The naked white birch trees
Stand close to each other,
Waiting for the music
Of the Dreisam Valley wind
To begin.   
   
A gust comes,
Followed by another,
Making the trees sway,
Like a wise white woman's long tresses,
The thin, supple twigs
That almost reach half the size of the trees,
Have a faster rhythm of their own.   
   
The hurricane-like wind
Gathers its energy for the finale.
Ah, the upper branches
With capillary-like twigs,
As they anastomose,
Developing into a canopy,
Become intensive
In their movements to and fro.   
   
In the background you see
The blue Black Forest hills,
With homesteads like dots
On the snow-covered hillsides,
That are lit now.   
   
The bluish-grey clouds which were on the move,
Have taken a Prussian blue hue.
A weak yellowish light,
Manages to break through,
Above the snowy-clad peaks.
A semblance of a sunset
In the Schwarzwald.   


Author Bio:
Satis Shroff is a German writer & poet of Nepalese descent, based in Freiburg (poems, fiction, non-fiction) and has studied Zoology and Botany in Nepal, Medicine and Social Sciences in Germany and Creative Writing in Freiburg and the United Kingdom.

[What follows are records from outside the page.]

(* ===== verification/Platform.v ===== *)
(** * The platform layer's decisions

    platform/: what a failed call says (syscall_error.cpp), what fork, waitpid and
    waitid answered (syscalls.cpp), what a wait status means (exit_status.cpp), the
    clock's arithmetic (clock.cpp) and the pool of worker processes
    (worker_pool.cpp). The system calls themselves are operations of a class. *)

From S2P Require Export Bytes.

(** ** syscall_error.hpp *)

Record SyscallError := { number_ : Z; call : text; subject : text }.

#[export] Instance SyscallError_eq_dec : EqDecision SyscallError.
Proof. solve_decision. Defined.

Definition ESRCH : Z := 3.
Definition EINTR : Z := 4.
Definition EIO : Z := 5.
Definition ECHILD : Z := 10.
Definition EINVAL : Z := 22.
Definition EOVERFLOW : Z := 75.

(** std::to_string of an int. *)
Definition int_to_dec (n : Z) : text := if n <? 0 then lit "-" ++ to_dec (- n) else to_dec n.

Definition describe_syscall_error (strerror : Z → text) (error : SyscallError) : text :=
  call error
  ++ (match subject error with [] => [] | s => lit "(" ++ s ++ lit ")" end)
  ++ lit ": " ++ strerror (number_ error) ++ lit " (errno " ++ int_to_dec (number_ error)
  ++ lit ")".

Definition result_or_error {T} (value : T) (failed : bool) (number : Z) (name subject : text) :
    Result T SyscallError :=
  if failed then Error {| number_ := number; call := name; subject := subject |} else Value value.

(** ** syscalls.cpp: what a returned pid means *)

Record Reaped := { reaped_pid : Z; reaped_status : Z }.

Definition fork_result (pid number : Z) : Result Z SyscallError :=
  if pid <? 0
  then Error {| number_ := number; call := lit "fork"; subject := lit "worker process" |}
  else Value pid.

Definition reap_result (pid status number : Z) : Result (option Reaped) SyscallError :=
  if pid <? 0
  then Error {| number_ := number; call := lit "waitpid";
                subject := lit "any child, without waiting" |}
  else if pid =? 0 then Value None
  else Value (Some {| reaped_pid := pid; reaped_status := status |}).

Definition exit_peek_result (returned reported_pid number : Z) : Result bool SyscallError :=
  if returned <? 0
  then Error {| number_ := number; call := lit "waitid";
                subject := lit "exit status, without reaping" |}
  else Value (negb (reported_pid =? 0)).

Definition diverts_here (fd owner caller : Z) : bool := (0 <=? fd) && (owner =? caller).

(** ** exit_status.cpp

    The W* macros of the C library, on the two's complement bits of an int. *)

Definition schar (x : Z) : Z := let b := x mod 256 in if b <? 128 then b else b - 256.

Definition WIFEXITED (raw : Z) : bool := Z.land raw 127 =? 0.
Definition WEXITSTATUS (raw : Z) : Z := Z.shiftr (Z.land raw 65280) 8.
Definition WIFSIGNALED (raw : Z) : bool := 0 <? Z.shiftr (schar (Z.land raw 127 + 1)) 1.
Definition WTERMSIG (raw : Z) : Z := Z.land raw 127.
Definition WIFSTOPPED (raw : Z) : bool := Z.land raw 255 =? 127.
Definition WSTOPSIG (raw : Z) : Z := WEXITSTATUS raw.
Definition WIFCONTINUED (raw : Z) : bool := raw =? 65535.
Definition WCOREDUMP (raw : Z) : bool := negb (Z.land raw 128 =? 0).

Inductive Termination := kExited | kSignalled | kStopped | kContinued | kUnrecognisedStatus.

#[export] Instance Termination_eq_dec : EqDecision Termination.
Proof. solve_decision. Defined.

Definition SIGILL : Z := 4.
Definition SIGTRAP : Z := 5.
Definition SIGABRT : Z := 6.
Definition SIGBUS : Z := 7.
Definition SIGFPE : Z := 8.
Definition SIGKILL : Z := 9.
Definition SIGSEGV : Z := 11.

Definition termination (raw : Z) : Termination :=
  if WIFEXITED raw then kExited else
  if WIFSIGNALED raw then kSignalled else
  if WIFSTOPPED raw then kStopped else
  if WIFCONTINUED raw then kContinued else kUnrecognisedStatus.

Definition exit_code (raw : Z) : Z := if WIFEXITED raw then WEXITSTATUS raw else 0.

Definition exit_signal (raw : Z) : Z :=
  if WIFSIGNALED raw then WTERMSIG raw else
  if WIFSTOPPED raw then WSTOPSIG raw else 0.

Definition dumped_core (raw : Z) : bool := WIFSIGNALED raw && WCOREDUMP raw.

Definition is_success (raw : Z) : bool :=
  bool_decide (termination raw = kExited) && (exit_code raw =? 0).

Definition killed_by_sigkill (raw : Z) : bool :=
  bool_decide (termination raw = kSignalled) && (exit_signal raw =? SIGKILL).

Definition describe_status (raw : Z) : text :=
  match termination raw with
  | kExited => lit "exited with code " ++ int_to_dec (exit_code raw)
  | kSignalled =>
    lit "killed by signal " ++ int_to_dec (exit_signal raw)
    ++ (if dumped_core raw then lit " (core dumped)" else [])
  | kStopped => lit "stopped by signal " ++ int_to_dec (exit_signal raw)
  | kContinued => lit "continued"
  | kUnrecognisedStatus => lit "unrecognised wait status " ++ int_to_dec raw
  end.

(** What wait(2) reports, and the word it reports it in. *)
Inductive Wait :=
| Exited (code : Z)
| Killed (signal : Z) (core : bool)
| Stopped (signal : Z)
| Continued.

Definition wait_word (w : Wait) : Z :=
  match w with
  | Exited code => Z.shiftl code 8
  | Killed signal core => Z.lor signal (if core then 128 else 0)
  | Stopped signal => Z.lor (Z.shiftl signal 8) 127
  | Continued => 65535
  end.

Definition wait_ok (w : Wait) : Prop :=
  match w with
  | Exited code => 0 ≤ code < 256
  | Killed signal _ => 1 ≤ signal < 127
  | Stopped signal => 1 ≤ signal < 127
  | Continued => True
  end.

(** Bits of a word as remainders. *)
Lemma land_127 x : Z.land x 127 = x mod 128.
Proof. apply (Z.land_ones x 7). lia. Qed.
Lemma land_255 x : Z.land x 255 = x mod 256.
Proof. apply (Z.land_ones x 8). lia. Qed.

Lemma wexitstatus_eq x : WEXITSTATUS x = (x / 256) mod 256.
Proof.
  unfold WEXITSTATUS. rewrite Z.shiftr_land. change (Z.shiftr 65280 8) with 255.
  by rewrite land_255, Z.shiftr_div_pow2 by lia.
Qed.

Lemma wifsignaled_eq x : WIFSIGNALED x = (1 <=? x mod 128) && (x mod 128 <? 127).
Proof.
  unfold WIFSIGNALED, schar. cbv zeta. rewrite land_127, Z.shiftr_div_pow2 by lia. change (2 ^ 1) with 2.
  pose proof (Z.mod_pos_bound x 128 eq_refl). rewrite (Z.mod_small (_ + 1) 256) by lia.
  apply eq_true_iff_eq. rewrite andb_true_iff, Z.leb_le, !Z.ltb_lt.
  destruct (_ <? 128) eqn:E; bool_facts; dlia.
Qed.

Lemma wcoredump_eq x : WCOREDUMP x = (128 <=? x mod 256).
Proof.
  unfold WCOREDUMP.
  assert (Z.land x 128 = if Z.testbit x 7 then 128 else 0) as ->.
  { apply Z.bits_inj'. intros i Hi. change 128 with (2 ^ 7) at 1. rewrite Z.land_spec.
    rewrite Z.pow2_bits_eqb by lia. destruct (Z.eqb_spec 7 i) as [<-|Hn].
    - rewrite andb_true_r. by destruct (Z.testbit x 7).
    - rewrite andb_false_r. destruct (Z.testbit x 7); [|by rewrite Z.bits_0].
      change 128 with (2 ^ 7). rewrite Z.pow2_bits_eqb by lia. symmetry. by apply Z.eqb_neq. }
  rewrite Z.testbit_eqb by lia.
  change (2 ^ 7) with 128. pose proof (Z.mod_pos_bound x 256 eq_refl).
  assert (x mod 256 = x mod 128 + 128 * ((x / 128) mod 2)) as E.
  { change 256 with (128 * 2). apply Z.rem_mul_r; lia. }
  pose proof (Z.mod_pos_bound x 128 eq_refl). pose proof (Z.mod_pos_bound (x / 128) 2 eq_refl).
  destruct (Z.eqb_spec ((x / 128) mod 2) 1) as [Hq|Hq]; simpl; symmetry.
  - apply Z.leb_le. lia.
  - apply Z.leb_gt. lia.
Qed.

Lemma wait_word_eq w : wait_ok w →
  wait_word w = match w with
                | Exited code => 256 * code
                | Killed signal core => signal + (if core then 128 else 0)
                | Stopped signal => 256 * signal + 127
                | Continued => 65535
                end.
Proof.
  destruct w as [c|s core|s|]; simpl; intros Hw.
  - rewrite Z.shiftl_mul_pow2 by lia. lia.
  - destruct core; [|by rewrite Z.lor_0_r, Z.add_0_r].
    change (Z.lor s 128) with (Z.lor s (1 ≪ 7)). rewrite lor_shiftl_add by lia. lia.
  - rewrite Z.lor_comm, (lor_shiftl_add 127 s 8) by lia. lia.
  - done.
Qed.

The German media describes him as a ‘Mittler zwischen Kulturen,’ that is, a mediator between western and eastern cultures. Since literature is one of the most important means of cross-cultural learning, he is dedicated to promoting and creating awareness for Creative Writing and transcultural togetherness in his writings, and in preserving an attitude of Miteinander (togetherness) in this world. He lectures in Basle (Switzerland) and in Freiburg (Germany).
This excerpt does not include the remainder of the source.